It’s Why She’s Immune

A dissection of Ellie’s immunity in the season one finale of The Last of Us

***Spoilers for the season one finale of HBO’s The Last of Us***

I had planned for “There is No Cure” to be my last post about The Last of Us, but after watching the season finale I can’t help but revisit cordyceps and the explanation for Ellie’s immunity.

Episode nine opens with a heavily pregnant woman* running from unseen pursuer. She reaches an empty farmhouse where she locks the doors and barricades herself in a room upstairs. It’s clear that she is in labor as she prepares to defend herself. I didn’t really watch the next part but when I opened my eyes, she had killed an infected while delivering her baby. However, she had also been bitten in the struggle. Noticing the bite on her leg she quickly cuts the umbilical cord, soothing the baby, who she names Ellie.

*The woman is played by Ashley Johnson, the original voice of Ellie in the game.

Later that night, Marlene, last seen in episode one, returns to the farmhouse where she finds the woman, Anna, holding Ellie and fighting the infection. Anna begs Marlene to take Ellie and shoot her before she can turn. It’s obvious that Anna is running out of time. Marlene eventually relents and does as Anna asks.

Could Ellie have become infected through the umbilical cord?

I’ll admit, both my husband and I rolled our eyes a bit at the implications of this scene. It’s true that infections can be passed from mother to baby during pregnancy. Common infections are summarized in the acronym TORCH for Toxoplasma gondii, other agents such as syphilis and chicken pox, Rubella, Cytomegalovirus (CMV), and Herpes¹. None of these pathogens are fungi, and serious fungal infections during pregnancy are rare. Of prenatal fungal infections, most are caused by Candida species, which can result in low birth weight or fetal infection if they enter the amniotic cavity¹.

Given how infectious cordyceps is in The Last of Us, it's certainly possible that it could be passed from mother to baby. However, there is at most only a couple of minutes in between when Anna is bitten and when she cuts the umbilical cord. Even though The Last of Us has established that the course of cordyceps infection is unusually rapid, this is a bit of stretch and I struggled to suspend my disbelief enough to accept that Ellie could become infected that quickly.

The episode then turns to Salt Lake City, where present-day Ellie and Joel are searching for the Fireflies’ hospital. While wandering through the city, they are ambushed by the Fireflies, knocked out, and taken to the hospital. When Joel wakes up, Marlene greets him. He asks where Ellie is, and she tells him that Ellie is being prepped for surgery. “What surgery?” Joel asks. Marlene tells him, “Our doctor, he thinks that the cordyceps in Ellie has grown with her since birth. It produces a kind of chemical messenger. It makes normal cordyceps think that she’s cordyceps. It’s why she’s immune. He’s going to remove it from her, multiply the cells in the lab, produce those chemical messengers, and then they can give it to everyone. He thinks it could be a cure, Joel. A cure.”

Does this explain Ellie’s immunity?

1.     The infection has grown with Ellie since birth.

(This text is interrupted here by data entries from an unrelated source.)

(** A flag of one bit. *)
Lemma isset_bit m k : 0 <= k → isset m (2 ^ k) = Z.testbit (m_status m) k.
Proof.
  intros Hk. unfold isset. apply eq_true_iff_eq. rewrite FL_ISSET_spec. split.
  - intros H. apply H. by rewrite Z.pow2_bits_true.
  - intros H i Hi. destruct (Z.eq_dec i k) as [->|]; [done|].
    rewrite Z.pow2_bits_false in Hi by lia. done.
Qed.

Lemma someset_lor m j k :
  0 <= j → 0 <= k → someset m (Z.lor (2 ^ j) (2 ^ k)) = isset m (2 ^ j) || isset m (2 ^ k).
Proof.
  intros Hj Hk. rewrite !isset_bit by done. unfold someset, FL_ARESOMESET.
  apply eq_true_iff_eq. rewrite negb_true_iff, Z.eqb_neq, orb_true_iff. split.
  - intros H. destruct (Z.testbit (m_status m) j) eqn:Ej; [by left|].
    destruct (Z.testbit (m_status m) k) eqn:Ek; [by right|]. exfalso. apply H.
    apply Z.bits_inj. intros i. rewrite Z.land_spec, Z.lor_spec, Z.bits_0, !Z.pow2_bits_eqb by lia.
    destruct (Z.eqb_spec j i) as [->|]; [by rewrite Ej|].
    destruct (Z.eqb_spec k i) as [->|]; [by rewrite Ek|]. apply andb_false_r.
  - intros H He. assert (∀ i, Z.testbit (Z.land (m_status m) (Z.lor (2 ^ j) (2 ^ k))) i = false) as Hb
      by (intros i; rewrite He; apply Z.bits_0).
    destruct H as [H|H]; [specialize (Hb j) | specialize (Hb k)];
      rewrite Z.land_spec, Z.lor_spec, H, !Z.pow2_bits_true in Hb by lia;
      [done | by rewrite orb_true_r in Hb].
Qed.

This is entirely plausible. We are colonized with all kinds of microbes that live in and on us and contribute to our health in a variety of ways, called the microbiome. Each individual forms their microbiome within the first few years of life, but it can change over time in response to medication, the environment, and diet. Generally, these microbes are benign and live with us symbiotically². However, they can cause opportunistic infections under the right circumstances. Opportunistic infections occur when microbes that don’t normally cause disease have an opportunity to become pathogenic, such as when a host’s immune system is weakened³. Most fungal infections are opportunistic⁴. Another example of living with pathogens is during latent infections. Latency is a stage of infection in which a pathogen lies inactive and does not cause disease. Varicella zoster, the cause of chicken pox, is a common virus that enters a latent stage and can be reactivated in adulthood to cause shingles⁵. Pathogenic fungi can also enter latency and be reactivated under the right conditions⁶.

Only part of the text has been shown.